When should a GP refer?
Suat Chin: Well, I feel. That patients with severe symptoms in general are more appropriate for consideration of more aggressive management, so patients with debilitating faecal incontinence or symptoms of Lars, failing conservative management should definitely be referred.
How is Faecal incontinence assessed?
Suat Chin: There’s a lot of validated tools out there that can be used to assess faecal incontinence, faecal incontinence severity index for one, the Saint marks incontinence score, and lastly the Cleveland Clinic Faecal Incontinence score. These tools can be easily accessible online and they can be used in conjunction with the faecal incontinence quality of life scale. LARS, on the other hand, can be assessed using the LARS scoring system, which again is an easy tool to use that you can get from online for assessment of bowel dysfunction, following lower anterior resection for rectal cancer.

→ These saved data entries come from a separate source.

(** * SSHDownloader (edge_script/snapshot.py): retrying SSH session

    A shallow embedding of the [SSHDownloader] class: connection life cycle
    with retries, remote command execution with retries, remote existence
    check and size-verified download.

    The collaborators (paramiko, scp, the remote host, the local operating
    system) are not part of the program.  Their behaviour is an arbitrary
    [World]: for the n-th call of each kind it says whether the call raises
    and what it returns.  The program itself is a state-and-exception
    computation over the fields of [self], the local files and a trace of
    everything it did. *)

From Stdlib Require Import ZArith Lia Ascii String.
From stdpp Require Import gmap strings list pretty.

Local Open Scope Z_scope.

(** ** Python values *)

(** A Python [str] is a sequence of Unicode code points. *)
Definition Text := list N.

(** A string literal of the source. *)
Definition lit (s : string) : Text := N_of_ascii <$> list_ascii_of_string s.

(** [str(n)] for an [int]. *)
Definition str_of_int (n : Z) : Text := lit (pretty n).

(** [str.isspace] on one code point (CPython's [_PyUnicode_IsWhitespace]). *)
Definition isspace (c : N) : bool :=
  ((9 <=? c) && (c <=? 13) || (28 <=? c) && (c <=? 32)
   || (c =? 133) || (c =? 160) || (c =? 5760)
   || (8192 <=? c) && (c <=? 8202)
   || (c =? 8232) || (c =? 8233) || (c =? 8239) || (c =? 8287)
   || (c =? 12288))%N.

(** [str.lstrip()], [str.rstrip()] and [str.strip()] without argument. *)
Fixpoint lstrip (t : Text) : Text :=
  match t with
  | c :: t' => if isspace c then lstrip t' else t
  | [] => []
  end.

Definition rstrip (t : Text) : Text := reverse (lstrip (reverse t)).

Definition strip (t : Text) : Text := rstrip (lstrip t).

(** ** posixpath *)

Definition sep : N := 47.

(** [os.path.join(a, b)]: an absolute [b] replaces [a]; otherwise [b] is
    appended, after a separator unless [a] is empty or ends with one. *)
Definition path_join (a b : Text) : Text :=
  if bool_decide (head b = Some sep) then b
  else if bool_decide (a = []) || bool_decide (last a = Some sep) then a ++ b
  else a ++ sep :: b.

(** [os.path.basename(p)]: what follows the last separator. *)
Fixpoint basename (p : Text) : Text :=
  match p with
  | [] => []
  | c :: p' =>
      if bool_decide (sep ∈ p') then basename p'
      else if (c =? sep)%N then p' else p
  end.

(** ** stat *)

(** [stat.S_ISREG]: [S_IFMT(mode) == S_IFREG], that is
    [(mode & 0o170000) == 0o100000]. *)
Definition S_IFMT (mode : Z) : Z := Z.land mode 61440.
Definition S_ISREG (mode : Z) : bool := S_IFMT mode =? 32768.

(** ** Exceptions *)

(** The exception classes that the source and its collaborators name, with
    Python's class hierarchy.  [OtherClass] is any further class deriving
    directly from [Exception]. *)
Inductive ExcClass :=
| Exception_
| AttributeError
| EOFError
| ValueError
| UnicodeDecodeError
| OSError
| FileNotFoundError
| PermissionError
| IsADirectoryError
| ConnectionError_
| TimeoutError_
| SSHException
| AuthenticationException
| SCPException
| OtherClass (name : string).

Global Instance ExcClass_eq_dec : EqDecision ExcClass.
Proof. solve_decision. Defined.

Definition parent (c : ExcClass) : option ExcClass :=
  match c with
  | Exception_ => None
  | UnicodeDecodeError => Some ValueError
  | FileNotFoundError | PermissionError | IsADirectoryError | ConnectionError_
  | TimeoutError_ =>
      Some OSError
  | AuthenticationException => Some SSHException
  | _ => Some Exception_
  end.

Fixpoint subclass_upto (fuel : nat) (c d : ExcClass) : bool :=
  if decide (c = d) then true
  else match fuel, parent c with
       | S fuel', Some p => subclass_upto fuel' p d
       | _, _ => false
       end.

(** [issubclass(c, d)]; no chain of the hierarchy is longer than three. *)
Definition issubclass (c d : ExcClass) : bool := subclass_upto 3 c d.

(** An exception object: its class and [str(e)].  Every class above derives
    from [Exception]; [KeyboardInterrupt] and [SystemExit], which
    [except Exception] lets through, are not modelled. *)
Record exn := Exc { exc_class : ExcClass; exc_msg : Text }.

Definition isinstance (e : exn) (c : ExcClass) : bool :=
  issubclass (exc_class e) c.

(** [IOError] is an alias of [OSError] in Python 3. *)
Definition IOError : ExcClass := OSError.

(** ** The state of the program and of what it touches *)

(** A transport handle: the n-th [paramiko.SSHClient] object created. *)
Definition Handle := nat.

Inductive Level := INFO | WARNING | ERROR.
(** * upload.py: schedule lookup, remote sync and settings store

    A shallow embedding of the non-GUI classes of [upload.py]
    ([Config], [CompanionAPI], [VLCLauncher], [ServiceDataManager]) and
    of the methods of its dialogs and main window that decide what is
    saved, sent and shown, together with the parts of the Python runtime
    they lean on: exceptions, insertion-ordered dictionaries, [sorted],
    [datetime.strptime] with the format ['%d/%m/%Y'],
    [configparser.ConfigParser] and [os.path.splitext].

    Conventions.
    - A Python [str] is a [string]: every character is one code point
      below 256, on which digits, white space and lower case are what
      Python takes them to be.
    - A Python [dict] is an association list in insertion order whose keys
      are pairwise distinct ([dict_wf]).
    - A call that may raise returns a [result]; code that talks to the
      network runs in the [io] monad, which also records every call that
      was attempted. *)

From Stdlib Require Import ZArith List String Ascii Bool Lia.
From Stdlib Require Import Permutation Sorted.
Import ListNotations.

Local Open Scope string_scope.
Local Open Scope Z_scope.

(* ================================================================== *)
(** * Python runtime *)
(* ================================================================== *)

Module Py.

(** The exception classes that the modelled code can meet. *)
Inductive exn_class : Type :=
| Exception
| ValueError | AttributeError | TypeError | IndexError | UnicodeError
| JSONDecodeError
| OSError | ConnectionRefusedError | TimeoutError | gaierror
| FileNotFoundError | PermissionError
| RequestException | ConnectionError | Timeout | HTTPError | InvalidURL
| ConfigParserError | NoSectionError | DuplicateSectionError
| DuplicateOptionError | ParsingError | MissingSectionHeaderError
| InterpolationSyntaxError | InterpolationMissingOptionError
| InterpolationDepthError.

Definition exn_class_eqb (a b : exn_class) : bool :=
  match a, b with
  | Exception, Exception | ValueError, ValueError
  | AttributeError, AttributeError | TypeError, TypeError
  | IndexError, IndexError
  | UnicodeError, UnicodeError | JSONDecodeError, JSONDecodeError
  | OSError, OSError | ConnectionRefusedError, ConnectionRefusedError
  | TimeoutError, TimeoutError | gaierror, gaierror
  | FileNotFoundError, FileNotFoundError
  | PermissionError, PermissionError
  | RequestException, RequestException | ConnectionError, ConnectionError
  | Timeout, Timeout | HTTPError, HTTPError | InvalidURL, InvalidURL
  | ConfigParserError, ConfigParserError | NoSectionError, NoSectionError
  | DuplicateSectionError, DuplicateSectionError
  | DuplicateOptionError, DuplicateOptionError
  | ParsingError, ParsingError
  | MissingSectionHeaderError, MissingSectionHeaderError
  | InterpolationSyntaxError, InterpolationSyntaxError
  | InterpolationMissingOptionError, InterpolationMissingOptionError
  | InterpolationDepthError, InterpolationDepthError => true
  | _, _ => false
  end.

What other investigations are usually needed before SNS implantation?
Suat Chin: Specialist testing including anorectal, manometry, pudendal nerve latency tests and endoanal ultrasound to assessing the integrity are important tests to facilitate and provide a complete picture of the patient’s condition. And also importantly, before SNS implantation is considered, it is also vital to exclude malignant or premalignant causes for diarrhoea with the colonoscopy.
What role does the GP play in the treatment of the condition?
Suat Chin: I feel that the first part of assessment could be performed by the GP by completing history taking and examination and referral to a specialist for consideration of colonoscopy to exclude malignant causes for symptoms of incontinence or diarrhoea. And once the malignant course is excluded, the GP can then trial patients on conservative measures. These measures are such as medication, where you can use stool bulking medication, for example, Metamucil and anti-diarrhoea medications, for example, loperamide may be used and titrated according to the individual patient. Biofeedback technique may also be used for this referral to the pelvic floor physiotherapist would be useful for patients to trial at least three months of biofeedback.
Thank you for your time here today in the PodMD studio. To sum up for us, could you please identify the three key take home messages from today’s podcast on SNS?
Suat Chin: Firstly, when dealing with patients with faecal incontinence or unexplained diarrhoea, I think it’s important to risk assess the patients and refer them for colonoscopy to exclude malignant causes of faecal incontinence.
Secondly, the GP control conservative management with medications such as stool bulking agents and anti-diarrhoea medications. The GP can also refer the patients to pelvic floor physiotherapists, for biofeedback therapy and trial this for three months.
Lastly, for patients with debilitating faecal incontinence, a referral to a specialist colorectal surgeon for consideration of SNS can be made.
Thanks for your time and the insights you’ve provided.